1. L’arte come culto: la dimensione teofanica (antichità-Seicento).
Nel mondo antico e medievale, l’arte non rappresenta il sacro: è il sacro. Il tempio greco, la basilica paleocristiana, la cattedrale gotica non sono contenitori del culto, ma manifestazioni del culto stesso. La techne greca, la ars romana e la ars sacra medievale sono mediazioni ontologiche: la statua di culto non simboleggia il dio, ma è il dio in quanto energeia visibile .
La teologia dell’icona (Basilio, Giovanni Damasceno) teorizza l’immagine come partecipazione al prototipo: l’icona non è segno, ma presenza reale . L’arte bizantina, gotica e rinascimentale è liturgica: il mosaico di Sant’Apollinare, le vetrate di Chartres, la Cappella Sistina sono spazi teofanici, dove prospettiva e luce non sono strumenti di rappresentazione, ma dispositivi mistici. Anche l’umanesimo non rompe il legame: l’arte rinascimentale è enciclopedia visiva della Rivelazione (Michelangelo, Raffaello), ma resta subordinata al culto.
Nel Seicento, la Controriforma rilancia l’arte come strumento di propaganda . Il barocco (Bernini, Borromini, Pietro da Cortona) trasforma il culto in spettacolo: la gloria diventa teatralità, e l’immagine sacra non è più oggetto di meditazione, ma stimolo emotivo . Tuttavia, proprio in questa ipervisibilità si annuncia la crisi: l’arte, pur restando al servizio del culto, introduce una frattura semantica.
2. La crisi del legame: arte svincolata dal culto (Seicento-Illuminismo).

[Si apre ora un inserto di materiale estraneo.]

(** @src src/modules/identity/infra/postgres/password-reset-writer.ts:110-114 commit
    [identity_id=$1::uuid AND status='active']. *)
Definition activeRow (identityId : ID) (r : SRow) : bool :=
  bool_decide (r.(sr_row).(Session.r_identityId) = identityId) && bool_decide (r.(sr_row).(Session.r_status) = "active"%string).

(** @src src/modules/identity/infra/postgres/password-reset-writer.ts:109-115 commit *)
Definition noSurvivor (identityId : ID) : Body Tables unit :=
  unless_ staleWrite (fun t => negb (existsb (activeRow identityId) (JsMap.values t.(sessions)))).

(** @src src/modules/identity/infra/postgres/password-reset-writer.ts:46-115 commit *)
Definition resetStatements (input : ResetCommit) : Body Tables unit :=
  _ ← updateSecret input.(rs_credential) input.(rs_previousUpdatedAt) input.(rs_passwordHash);
  _ ← updateChallenge (fun r => bool_decide (r.(Challenge.r_purpose) = "password_reset"%string)) input.(rs_challenge);
  _ ← match input.(rs_identity) with Some i => updateIdentity i | None => ret tt end;
  _ ← revokeAll input.(rs_revoked);
  noSurvivor input.(rs_credential).(c_identityId).

(** ** The writers. *)

(** A commit of one of the six writers. *)
Inductive Commit : Type :=
| cRegistration (input : RegistrationCommit)
| cChallenge (input : ChallengeCommit)
| cVerification (input : VerificationCommit)
| cSession (input : SessionCommit)
| cRevocation (input : RevocationCommit)
| cReset (input : ResetCommit).

Section Writer.
  Context {J : Type} `{Jdec : EqDecision J} (jsonb : Events.Raw -> option J).

(** @src src/modules/identity/infra/postgres/registration-writer.ts:28-85 commit *)
Definition commitRegistration (input : RegistrationCommit) (now : Z) : Body (Tables * Outbox.Outbox) unit :=
  writerAll jsonb now [input.(rg_event)] input.(rg_work) registrationHandler (registrationStatements input).

(** @src src/modules/identity/infra/postgres/challenge-writer.ts:22-60 commit *)
Definition commitChallenge (input : ChallengeCommit) (now : Z) : Body (Tables * Outbox.Outbox) unit :=
  writerAll jsonb now [input.(vc_event)] input.(vc_work) challengeHandler (insertChallenge input.(vc_challenge) input.(vc_tokenDigest)).

(** @src src/modules/identity/infra/postgres/verification-writer.ts:23-93 commit *)
Definition commitVerification (input : VerificationCommit) (now : Z) : Body (Tables * Outbox.Outbox) unit :=
  writerAll jsonb now [input.(vf_event)] input.(vf_work) Database.map (verificationStatements input).

(** @src src/modules/identity/infra/postgres/sessions.ts:128-133 PostgresSessionWriter.commit (loop)
    Each eviction with its event. *)
Fixpoint evict (now : Z) (evicted : list SessionEviction) : Body (Tables * Outbox.Outbox) unit :=
  match evicted with
  | [] => ret tt
  | e :: rest =>
      _ ← onTable (revoke e.(ev_session));
      _ ← onOutbox (enqueue jsonb now e.(ev_event));
      evict now rest
  end.

(** @src src/modules/identity/infra/postgres/sessions.ts:100-160 PostgresSessionWriter.commit *)
Definition commitSession (input : SessionCommit) (now : Z) : Body (Tables * Outbox.Outbox) unit :=
  _ ← checked (assertAll (input.(sn_event) :: (ev_event <$> input.(sn_evicted))) input.(sn_work));
  catching sessionHandler
    (_ ← onTable (passwordStands input.(sn_credential));
     _ ← evict now input.(sn_evicted);
     _ ← onTable (insertSession input.(sn_session) input.(sn_tokenDigest));
     onOutbox (enqueue jsonb now input.(sn_event))).

(** @src src/modules/identity/infra/postgres/sessions.ts:192-212 PostgresSessionRevocationWriter.commit *)
Definition commitRevocation (input : RevocationCommit) (now : Z) : Body (Tables * Outbox.Outbox) unit :=
  writerAll jsonb now [input.(rv_event)] input.(rv_work) Database.map (revoke input.(rv_session)).

(** @src src/modules/identity/infra/postgres/password-reset-writer.ts:26-126 commit *)
Definition commitReset (input : ResetCommit) (now : Z) : Body (Tables * Outbox.Outbox) unit :=
  writerAll jsonb now input.(rs_events) input.(rs_work) Database.map (resetStatements input).

Definition commit (c : Commit) (now : Z) : Body (Tables * Outbox.Outbox) unit :=
  match c with
  | cRegistration i => commitRegistration i now
  | cChallenge i => commitChallenge i now
  | cVerification i => commitVerification i now
  | cSession i => commitSession i now
  | cRevocation i => commitRevocation i now
  | cReset i => commitReset i now
  end.
End Writer.

(** @src src/modules/identity/infra/postgres/sessions.ts:218-234 PostgresSessionActivityWriter.record *)
Definition record (sessionId : ID) (at_ : Date) : Body Tables unit :=
  catching Database.map
    (_ ← parameters [timestamp at_];
     _ ← onSessions (update sessionSchema sessionId (fun r => date_lt r.(sr_row).(Session.r_lastSeenAt) at_)
           (fun old => let r := old.(sr_row) in
              mkSRow (Session.mkRow r.(Session.r_id) r.(Session.r_identityId) r.(Session.r_status) r.(Session.r_createdAt)
                r.(Session.r_expiresAt) (copyDate at_) r.(Session.r_revokedAt) r.(Session.r_version)) old.(sr_tokenDigest)));
     ret tt).

(** @src src/modules/identity/infra/postgres/sessions.ts:273-281 PostgresSessionPruner.prune *)
Definition endedRow (endedBefore idleBefore : Date) (r : SRow) : bool :=
  before r.(sr_row).(Session.r_revokedAt) endedBefore || date_lt r.(sr_row).(Session.r_expiresAt) endedBefore
  || date_lt r.(sr_row).(Session.r_lastSeenAt) idleBefore.

(** @src src/modules/identity/infra/postgres/sessions.ts:267-287 PostgresSessionPruner.prune
    [scan]: the identifiers of the rows that nobody locks, in the order the server
    comes upon them. *)
Definition prune (scan : list ID) (endedBefore idleBefore : Date) (limit : Z) : Body Tables Z :=
  catching Database.map
    (_ ← parameters [timestamp endedBefore; timestamp idleBefore];
     onSessions (fun t =>
       let picked := take (Z.to_nat limit)
         (filter (fun id => match JsMap.get id t with Some r => endedRow endedBefore idleBefore r | None => false end = true) scan) in
       (foldl (fun m id => JsMap.delete id m) t picked, Value (Z.of_nat (length picked))))).

(** ** The readers. *)

(** @src src/modules/identity/infra/postgres/readers.ts:72-81 storedId
    Identifiers are text here. *)
Definition storedId (value : ID) : Res ID := Ids.parse (VStr value).

(** @src src/modules/identity/infra/postgres/readers.ts:94-105 identityFrom *)
Definition identityFrom (r : IRow) : Res Identity :=
  id ← storedId r.(Identity.r_id);
  Identity.restore (Identity.mkRow id r.(Identity.r_status) r.(Identity.r_createdAt) r.(Identity.r_updatedAt) r.(Identity.r_verifiedAt)
    r.(Identity.r_version)).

La frattura si produce con la riforma protestante e la rivoluzione scientifica. L’iconoclastia calvinista respinge l’immagine come idolatria, costringendo l’arte a cercare una nuova giustificazione . Contemporaneamente, l’empirismo scientifico (Galileo) sottopone la realtà a una scrutinio razionale, dissolvendo l’analogia entis che legava arte e sacro.
Nel Seicento, l’arte si autonomizza: Caravaggio, pur dipingendo santi, trasforma il sacro in scena quotidiana . La natura morta, il paesaggio, il genere borghese (Vermeer, La Tour) emancipano l’arte dalla gerarchia dei soggetti: la merlettaia di Vermeer non ha più bisogno di una scena sacra per essere spirituale .
Con l’Illuminismo, l’arte diventa fine a se stessa. Baumgarten fonda l’estetica come scientia cognitionis sensitivae; Kant, nella Critica del Giudizio (1790), teorizza l’autonomia del bello: l’arte non serve al culto, ma sostituisce il culto. Hegel annuncia la morte dell’arte sacra: l’arte, nel suo compimento, diventa religione laica.
3. L’arte culturale: autonomia e crisi del significato.
Con la modernità, l’arte entra nel regime dell’estetico (Foucault): non è più funzione, ma valore. Il museo sostituisce il tempio: la Monna Lisa non è devozionale, ma icona culturale. Tuttavia, questa autonomia è crisi: l’arte, svincolata dal culto, perde il centro.
La vanguardia (Duchamp) esaspera la frattura: il ready-made è iconoclastia finale. Walter Benjamin teorizza la perdita dell’aura: l’opera, riprodotta meccanicamente, perde la sua unicità rituale . L’arte diventa prodotto di massa, segno di una funzione sociale, non manifestazione del trascendente.
Il passaggio dall’arte cultuale all’arte culturale segna una rivoluzione funzionale. L’arte antica era mediazione tra uomo e divino; l’arte moderna è mediazione tra uomo e sé stesso. Ma questa autonomia è ambiguità: l’arte, nel distaccarsi dal culto, non trova una nuova ragione d’essere, ma rivela il vuoto lasciato dal sacro. L’arte è oggi culto senza credo, spettacolo senza teofania.
Note bibliografiche.
- Teologia dell’icona: Giovanni Damasceno, Tre discorsi sulle immagini sacre (VIII sec.).
- Estetica dell’autonomia: I. Kant, Critica del Giudizio (1790); G. W. F. Hegel, Lezioni di estetica (1835-1838).
- Barocco e Controriforma: Treccani, Introduzione alle arti visive del Seicento ; Wikipedia, Architettura barocca .
- Perdita dell’aura: W. Benjamin, L’opera d’arte nell’epoca della sua riproducibilità tecnica (1936) .
- Arte e secolarizzazione: Treccani, Arte (Enciclopedia del Novecento) .
- Massimo Donà, L’arte dopo la fine dell’arte, Cortina, Milano 2020.
- Hans Belting, Bild und Kult, C. H. Beck, München 1990 (tr. it. Immagine e culto, Einaudi, Torino 2002).